Эдуард Флоре лежит, растянувшись на плиточном полу кухни, медленно дышит и жаждет прохлады. Несмотря на то что с утра все окна квартиры были плотно зашторены, ему кажется, что жарища еще сильнее прокаляет все его жилое пространство на первом этаже. Ни сквознячка, ни слабого дуновения, сколько ни жди. Лоб ублажается мокрым полотенцем. Так он думает продержаться до послеполуденной поры. Однако он чувствует душевный подъем. Прокручивает в голове самые коварные куски нотного текста. Это — трель в aria di postiglione[39], там, где подразумевается почтовая карета. Он мог бы, конечно, обойти эти рифы, просто пропустив каверзные места на концерте. Но бабушка-то на небесах все видит и слышит. Нет, при ее жизни ему не удалось оправдать их общих ожиданий. Он перевертывается на живот, и тело впивает прохладу плиток. Опять на ум приходит Эмили. Он пытается восстановить в памяти черты ее лица. Но сколько лет заслонили его! А вот пурпурное платье он помнит, как будто видел его вчера. И синие чулки, конечно. Эмили заметила бы обман еще раньше, чем бабушка. Нет, нет. Он останется честным человеком. Он не пропустит ни одной ноты. Ни одной. И как ему вообще могло прийти в голову такое…
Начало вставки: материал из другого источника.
(* ===== verification/Lhash.v ===== *)
(** * Chaining hash tables (crypto/lhash/lhash.c)

    Pointers are addresses, [NULL] is 0. The table of chains is a list of lists of
    items; an item keeps its own address, which tells it from others while a
    callback changes the table under an iteration, and [next] is its successor in
    the list. [fresh_item] is the address the allocator would return next. A
    pointer to a link (a bucket or a [next] field) is the number of the bucket and
    the position in its chain.

    The hash and comparison callbacks are parameters: [call_hash_func] returns a
    [uint32_t], and the comparison is zero for equal objects. *)

From S2P Require Import Prelude Mem.

Definition NULL : Z := 0.
Definition sizeof_link : Z := 8.

Definition kMinNumBuckets : Z := 16.
Definition kMaxAverageChainLength : Z := 2.
Definition kMinAverageChainLength : Z := 1.
Definition UINT_MAX : Z := 4294967295.

Record LHASH_ITEM := mk_item {
  addr : Z;
  data : Z;
  hash : Z
}.

Record LHASH := mk_lhash {
  num_items : Z;
  buckets : list (list LHASH_ITEM);
  num_buckets : Z;
  callback_depth : Z;
  comp : Z;
  hash_func : Z;
  fresh_item : Z
}.

Definition bucket (lh : LHASH) (i : Z) : list LHASH_ITEM := nth (Z.to_nat i) (buckets lh) [].

Definition set_buckets (lh : LHASH) (bs : list (list LHASH_ITEM)) (n : Z) : LHASH :=
  mk_lhash (num_items lh) bs n (callback_depth lh) (comp lh) (hash_func lh) (fresh_item lh).
Definition set_bucket (lh : LHASH) (i : Z) (c : list LHASH_ITEM) : LHASH :=
  set_buckets lh (zupd (buckets lh) i c) (num_buckets lh).
Definition set_num_items (lh : LHASH) (n : Z) : LHASH :=
  mk_lhash n (buckets lh) (num_buckets lh) (callback_depth lh) (comp lh) (hash_func lh) (fresh_item lh).
Definition set_depth (lh : LHASH) (d : Z) : LHASH :=
  mk_lhash (num_items lh) (buckets lh) (num_buckets lh) d (comp lh) (hash_func lh) (fresh_item lh).
Definition set_fresh (lh : LHASH) (a : Z) : LHASH :=
  mk_lhash (num_items lh) (buckets lh) (num_buckets lh) (callback_depth lh) (comp lh) (hash_func lh) a.

(** [sizeof(_LHASH)] is 48. *)
Definition OPENSSL_lh_new `{Allocator} (hash comp : Z) : option LHASH :=
  match OPENSSL_zalloc 48 with
  | None => None
  | Some _ =>
      match OPENSSL_calloc kMinNumBuckets sizeof_link with
      | None => None
      | Some _ => Some (mk_lhash 0 (replicate (Z.to_nat kMinNumBuckets) []) kMinNumBuckets 0 comp hash 1)
      end
  end.

Definition OPENSSL_lh_num_items (lh : LHASH) : Z := num_items lh.

(** The position of the first item that passes the test, or the end. *)
Fixpoint find_link (test : LHASH_ITEM -> bool) (chain : list LHASH_ITEM) : nat :=
  match chain with
  | [] => 0
  | cur :: rest => if test cur then 0 else S (find_link test rest)
  end.

(** ** Resizing *)

Definition move_item (new_num_buckets : Z) (new_buckets : list (list LHASH_ITEM)) (cur : LHASH_ITEM)
    : list (list LHASH_ITEM) :=
  let new_bucket := hash cur mod new_num_buckets in
  zupd new_buckets new_bucket (cur :: nth (Z.to_nat new_bucket) new_buckets []).

Definition lh_rebucket `{Allocator} (lh : LHASH) (new_num_buckets : Z) : LHASH :=
  let alloc_size := u64 (sizeof_link * new_num_buckets) in
  if negb (alloc_size / sizeof_link =? new_num_buckets) then lh
  else
    match OPENSSL_zalloc alloc_size with
    | None => lh
    | Some _ =>
        let new_buckets :=
          fold_left (fun nb chain => fold_left (move_item new_num_buckets) chain nb) (buckets lh)
            (replicate (Z.to_nat new_num_buckets) []) in
        set_buckets lh new_buckets new_num_buckets
    end.

Definition lh_maybe_resize `{Allocator} (lh : LHASH) : LHASH :=
  if callback_depth lh >? 0 then lh
  else
    let avg_chain_length := num_items lh / num_buckets lh in
    if avg_chain_length >? kMaxAverageChainLength then
      let new_num_buckets := u64 (num_buckets lh * 2) in
      if new_num_buckets >? num_buckets lh then lh_rebucket lh new_num_buckets else lh
    else if (avg_chain_length <? kMinAverageChainLength) && (num_buckets lh >? kMinNumBuckets) then
      let new_num_buckets := num_buckets lh / 2 in
      let new_num_buckets := if new_num_buckets <? kMinNumBuckets then kMinNumBuckets else new_num_buckets in
      lh_rebucket lh new_num_buckets
    else lh.

(** ** Operations *)

Section Ops.
Context (call_hash_func : Z -> Z -> Z) (call_cmp_func : Z -> Z -> Z -> Z).

(** The hash, and the link that points to the item equal to [d] or to [NULL]. *)
Definition get_next_ptr_and_hash (lh : LHASH) (d : Z) : Z * (Z * nat) :=
  let h := call_hash_func (hash_func lh) d in
  let i := h mod num_buckets lh in
  (h, (i, find_link (fun cur => call_cmp_func (comp lh) (data cur) d =? 0) (bucket lh i))).

Definition get_next_ptr_by_key (lh : LHASH) (key key_hash : Z) (cmp_key : Z -> Z -> Z) : Z * nat :=
  let i := key_hash mod num_buckets lh in
  (i, find_link (fun cur => cmp_key key (data cur) =? 0) (bucket lh i)).

(** What a link points to. *)
Definition deref (lh : LHASH) (link : Z * nat) : option LHASH_ITEM := bucket lh (fst link) !! snd link.

Definition OPENSSL_lh_retrieve (lh : LHASH) (d : Z) : Z :=
  let '(_, next_ptr) := get_next_ptr_and_hash lh d in
  match deref lh next_ptr with None => NULL | Some item => data item end.

Definition OPENSSL_lh_retrieve_key (lh : LHASH) (key key_hash : Z) (cmp_key : Z -> Z -> Z) : Z :=
  match deref lh (get_next_ptr_by_key lh key key_hash cmp_key) with None => NULL | Some item => data item end.

(** The return value and [*old_data]. [sizeof(LHASH_ITEM)] is 24. *)
Definition OPENSSL_lh_insert `{Allocator} (lh : LHASH) (d : Z) : Z * Z * LHASH :=
  let '(h, next_ptr) := get_next_ptr_and_hash lh d in
  let i := fst next_ptr in
  match deref lh next_ptr with
  | Some item =>
      (1, data item, set_bucket lh i (<[snd next_ptr := mk_item (addr item) d (hash item)]> (bucket lh i)))
  | None =>
      match OPENSSL_malloc 24 with
      | None => (0, NULL, lh)
      | Some _ =>
          let item := mk_item (fresh_item lh) d h in
          let lh := set_fresh lh (fresh_item lh + 1) in
          let lh := set_bucket lh i (take (snd next_ptr) (bucket lh i) ++ [item]) in
          let lh := set_num_items lh (u64 (num_items lh + 1)) in
          (1, NULL, lh_maybe_resize lh)
      end
  end.

Definition OPENSSL_lh_delete `{Allocator} (lh : LHASH) (d : Z) : Z * LHASH :=
  let '(_, next_ptr) := get_next_ptr_and_hash lh d in
  let i := fst next_ptr in
  match deref lh next_ptr with
  | None => (NULL, lh)
  | Some item =>
      let lh := set_bucket lh i (take (snd next_ptr) (bucket lh i) ++ drop (S (snd next_ptr)) (bucket lh i)) in
      let ret := data item in
      let lh := set_num_items lh (u64 (num_items lh - 1)) in
      (ret, lh_maybe_resize lh)
  end.
End Ops.

(** ** Iteration

    The callback acts on the table and on a state [W] of the caller. The loop over
    a chain saves [next] before it calls back and goes on from there; [None] when
    that item is gone by then, or when the fuel is used up. *)

(** The chain from the item at an address on. *)
Fixpoint from_item (a : Z) (chain : list LHASH_ITEM) : option (LHASH_ITEM * list LHASH_ITEM) :=
  match chain with
  | [] => None
  | cur :: rest => if addr cur =? a then Some (cur, rest) else from_item a rest
  end.

Definition head_addr (chain : list LHASH_ITEM) : option Z :=
  match chain with [] => None | cur :: _ => Some (addr cur) end.

Section Iterate.
Context {W : Type} (func : Z -> LHASH * W -> LHASH * W).

Fixpoint doall_chain (fuel : nat) (i : Z) (cur : option Z) (st : LHASH * W) : option (LHASH * W) :=
  match cur with
  | None => Some st
  | Some a =>
      match fuel with
      | O => None
      | S fuel =>
          match from_item a (bucket (fst st) i) with
          | None => None
          | Some (item, rest) =>
              let next := head_addr rest in
              doall_chain fuel i next (func (data item) st)
          end
      end
  end.

Fixpoint doall_buckets (fuel n : nat) (i : Z) (st : LHASH * W) : option (LHASH * W) :=
  if i <? num_buckets (fst st) then
    match n with
    | O => None
    | S n =>
        match doall_chain fuel i (head_addr (bucket (fst st) i)) st with
        | None => None
        | Some st => doall_buckets fuel n (i + 1) st
        end
    end
  else Some st.

Definition OPENSSL_lh_doall_arg `{Allocator} (fuel n : nat) (lh : LHASH) (w : W) : option (LHASH * W) :=
  let lh := if callback_depth lh <? UINT_MAX then set_depth lh (callback_depth lh + 1) else lh in
  match doall_buckets fuel n 0 (lh, w) with
  | None => None
  | Some (lh, w) =>
      let lh := if callback_depth lh <? UINT_MAX then set_depth lh (callback_depth lh - 1) else lh in
      Some (lh_maybe_resize lh, w)
  end.
End Iterate.
(** The check of an identifier's octets, digit by digit. *)
Lemma oid_loop_hi n : forall w prev s, 0 <= w < 128 ^ Z.of_nat n -> 0 <= prev < 128 ->
  exists q, is_byte q /\ (w = 0 -> q = prev) /\ (w <> 0 -> 128 <= q) /\
    is_valid_asn1_oid_loop prev (b128_hi n w ++ s) = is_valid_asn1_oid_loop q s.
Proof.
  induction n as [|n IH]; intros w prev s Hw Hprev.
  - exists prev. cbn in Hw. split_and!; try done; unfold is_byte; lia.
  - rewrite b128_hi_S. destruct (Z.eqb_spec w 0) as [->|Hw0].
    { exists prev. split_and!; try done; unfold is_byte; lia. }
    rewrite Nat2Z.inj_succ, Z.pow_succ_r in Hw by lia. rewrite <- app_assoc.
    destruct (IH (w / 128) prev ([128 + w mod 128] ++ s) ltac:(dlia) Hprev) as (q & Hq & Hq0 & Hq1 & ->).
    exists (128 + w mod 128). split_and!; [unfold is_byte; dlia..|].
    cbn [app is_valid_asn1_oid_loop]. destruct (byte_split q Hq) as (_ & -> & _).
    destruct (Z.ltb_spec q 128); [|done]. destruct (Z.eqb_spec (128 + w mod 128) 0x80); [|done].
    exfalso. destruct (Z.eq_dec (w / 128) 0) as [E|E]; [|specialize (Hq1 E); lia]. dlia.
Qed.

Lemma oid_loop_component v prev s : 0 <= v < 2 ^ 64 -> 0 <= prev < 128 ->
  is_valid_asn1_oid_loop prev (base128_octets v ++ s) = is_valid_asn1_oid_loop (v mod 128) s.
Proof.
  intros Hv Hprev. unfold base128_octets. rewrite <- app_assoc. change (2 ^ 64) with 18446744073709551616 in Hv.
  destruct (oid_loop_hi 9 (v / 128) prev ([v mod 128] ++ s)) as (q & Hq & _ & _ & ->);
    [change (128 ^ Z.of_nat 9) with 9223372036854775808; dlia|done|].
  cbn [app is_valid_asn1_oid_loop]. rewrite (proj2 (Z.eqb_neq (v mod 128) 0x80)), andb_false_r by dlia. done.
Qed.

Lemma oid_loop_components vs : Forall (fun v => 0 <= v < 2 ^ 64) vs -> forall prev, 0 <= prev < 128 ->
  is_valid_asn1_oid_loop prev (components_octets vs) = true.
Proof.
  induction 1 as [|v vs Hv Hvs IH]; intros prev Hprev.
  - cbn. destruct (byte_split prev ltac:(unfold is_byte; lia)) as (_ & -> & _). apply Z.ltb_lt. lia.
  - rewrite components_octets_cons, oid_loop_component by done. apply IH. dlia.
Qed.

Lemma oid_components_ok o : oid_valid o -> Forall (fun v => 0 <= v < 2 ^ 64) ((40 * oid_a o + oid_b o) :: oid_rest o).
Proof. intros (Ha & Hb & Hab & Hr). constructor; [unfold UINT64_MAX in *; lia|done]. Qed.

Lemma oid_octets_valid o : oid_valid o -> CBS_is_valid_asn1_oid (oid_octets o) = true.
Proof.
  intros Ho. unfold CBS_is_valid_asn1_oid, CBS_len, oid_octets.
  pose proof (base128_not_nil (40 * oid_a o + oid_b o)) as Hl.
  rewrite (proj2 (Z.eqb_neq (zlen _) 0)).
  - apply oid_loop_components; [by apply oid_components_ok|lia].
  - rewrite components_octets_cons, zlen_app. zlen_pos. unfold zlen in *. lia.
Qed.

(** The builder's conversion with nothing else around it. *)
Definition oid_from_text `{Allocator} (text : list Z) : M cbb_st (list Z) :=
  CBB_add_asn1_oid_from_text root text (zlen text) ;;; CBB_finish root true.

(** C34. The text of an object identifier is accepted exactly: into a caller's
    array, [CBB_add_asn1_oid_from_text] followed by [CBB_finish] returns the octets
    of the identifier the text denotes, which [CBS_is_valid_asn1_oid] accepts; it
    fails for every text that is not the canonical dotted decimal form of an
    identifier with components that fit, and when the array is too small. *)
Theorem oid_from_text_exact `{Allocator} text buf : zlen buf < 2 ^ 64 ->
  match fst (oid_from_text text (CBB_init_fixed buf)) with
  | Some out => exists o, oid_valid o /\ text = oid_text o /\ out = oid_octets o /\
      zlen out <= zlen buf /\ CBS_is_valid_asn1_oid out = true
  | None => forall o, oid_valid o -> text = oid_text o -> zlen buf < zlen (oid_octets o)
  end.
Proof.
  intros Hbuf. pose proof (CBB_init_fixed_rep buf Hbuf) as Hrep. unfold oid_from_text.
  pose proof (CBB_add_asn1_oid_from_text_outcome root text _ _ 0 _ Hrep eq_refl eq_refl) as Ho.
  destruct (oid_of_text text) as [o|] eqn:E.
  - apply oid_of_text_Some in E as [Hv ->]. apply finish_result in Ho. destruct (fst _) as [out|].
    + destruct Ho as [-> Hle]. exists o. split_and!; [done..|by apply Hle|by apply oid_octets_valid].
    + intros o' Hv' E. apply fits_fixed in Ho.
      pose proof (proj2 (oid_of_text_Some (oid_text o) o) (conj Hv eq_refl)) as E1.
      pose proof (proj2 (oid_of_text_Some (oid_text o) o') (conj Hv' E)) as E2. rewrite E1 in E2. by injection E2 as <-.
  - rewrite (finish_rejected _ _ Ho). intros o Hv ->. by rewrite (proj2 (oid_of_text_Some _ o) (conj Hv eq_refl)) in E.
Qed.

Lemma oid_from_text_exact_witness :
  match fst (oid_from_text (H := {| malloc_ok := fun _ => false; junk := fun _ => 0 |}) [49; 46; 50; 46; 56; 52; 48] (CBB_init_fixed (replicate 3 0))) with
  | Some out => exists o, oid_valid o /\ [49; 46; 50; 46; 56; 52; 48] = oid_text o /\ out = oid_octets o /\
      zlen out <= zlen (replicate 3 0) /\ CBS_is_valid_asn1_oid out = true
  | None => forall o, oid_valid o -> [49; 46; 50; 46; 56; 52; 48] = oid_text o -> zlen (replicate 3 0) < zlen (oid_octets o)
  end.
Proof.
  apply (oid_from_text_exact (H := {| malloc_ok := fun _ => false; junk := fun _ => 0 |}) [49; 46; 50; 46; 56; 52; 48] (replicate 3 0)).
  reflexivity.
Defined.

Section ToTextSpec.
Context `{Allocator}.

(** What the function writes before the final NUL. *)
Definition oid_to_text_body (s : CBS) : M cbb_st unit :=
  let* '(v, copy) := on s parse_base128_integer in
  (if v >=? 80 then
     CBB_add_bytes root [50; 46] ;;;
     add_decimal root (v - 80)
   else
     add_decimal root (v / 40) ;;;
     CBB_add_u8 root 46 ;;;
     add_decimal root (v mod 40)) ;;;
  add_components_text (length copy) root copy ;;;
  CBB_add_u8 root 0.

Lemma CBS_asn1_oid_to_text_body s : CBS_asn1_oid_to_text s =
  match CBB_init 32 with None => None | Some st => fst ((oid_to_text_body s ;;; CBB_finish root true) st) end.
Proof.
  unfold CBS_asn1_oid_to_text, oid_to_text_body. destruct (CBB_init 32) as [st|]; [|done]. f_equal.
  unfold bind, on. destruct (parse_base128_integer s) as [[v|] copy]; [|done].
  generalize (add_components_text (length copy) root copy) as m. intros m.
  match goal with |- match ?x with _ => _ end = _ => destruct x as [[[]|] st1]; [|done] end.
  destruct (m st1) as [[[]|] st2]; [|done]. by destruct (CBB_add_u8 root 0 st2) as [[[]|] st3].
Qed.

(** The identifier whose first octets are the number [v]. *)
Definition split_first (v : Z) (rest : list Z) : oid :=
  if v >=? 80 then mk_oid 2 (v - 80) rest else mk_oid (v / 40) (v mod 40) rest.

Lemma split_first_spec v rest : 0 <= v < 2 ^ 64 -> Forall (fun v => 0 <= v < 2 ^ 64) rest ->
  oid_valid (split_first v rest) /\ oid_octets (split_first v rest) = components_octets (v :: rest) /\
  oid_text (split_first v rest) =
    (if v >=? 80 then [50; 46] ++ decimal (v - 80) else decimal (v / 40) ++ [46] ++ decimal (v mod 40)) ++ dots rest.
Proof.
  intros Hv Hr. unfold split_first, oid_valid, oid_octets, oid_text. change (2 ^ 64) with 18446744073709551616 in Hv.
  unfold UINT64_MAX. destruct (Z.geb_spec v 80); cbn [oid_a oid_b oid_rest]; rewrite dotted_cons, dotted_dots by done.
  - split_and!; [lia..|done| |].
    + do 2 f_equal. lia.
    + change (decimal 2) with [50]. rewrite <- app_assoc. done.
  - split_and!; [dlia..|done| |].
    + do 2 f_equal. dlia.
    + rewrite <- !app_assoc. done.
Qed.

Lemma oid_octets_inj o o' : oid_valid o -> oid_valid o' -> oid_octets o = oid_octets o' -> o = o'.
Proof.
  intros Ho Ho' E. destruct o as [a b r], o' as [a' b' r'].
  pose proof (oid_components_ok _ Ho) as Hc. pose proof (oid_components_ok _ Ho') as Hc'.
  assert (Hb : bytes_ok (oid_octets (mk_oid a b r))).
  { unfold oid_octets. clear -Hc. induction Hc as [|v vs Hv _ IH]; [constructor|]. rewrite components_octets_cons.
    apply Forall_app. split; [apply base128_octets_ok; lia|done]. }
  pose proof (proj2 (values_of_Some _ _ _ Hb (le_n _)) (conj Hc eq_refl)) as E1.
  pose proof (proj2 (values_of_Some _ _ _ Hb (le_n _)) (conj Hc' E)) as E2.
  rewrite E1 in E2. injection E2 as Eh ->. destruct Ho as (Ha & Hb1 & Hab & _), Ho' as (Ha' & Hb1' & Hab' & _).
  cbn in *. assert (a = a') as -> by lia. f_equal. lia.
Qed.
При зеленоватом свете настольной лампы Харальд читает Книгу Товита. Он сравнивает текст Вульгаты с лютеровским переводом. Выясняется, что juvenis splendidus Лютер перевел как славный молодой парень, который встречает Товию и вместе с ним пускается в странствие, хотя Товия не узнал в нем ангела. Харальда зло берет. Точность и ясность латыни, лаконизм ее поэзии совершенно утрачены в немецком переводе. Харальда не оставляет мечта создать такой язык, в котором будет исключена всякая неточность. Прилагательные, по его мнению, давно бы следовало запретить. До чего презирает он литературу, разукрашенную метафорами.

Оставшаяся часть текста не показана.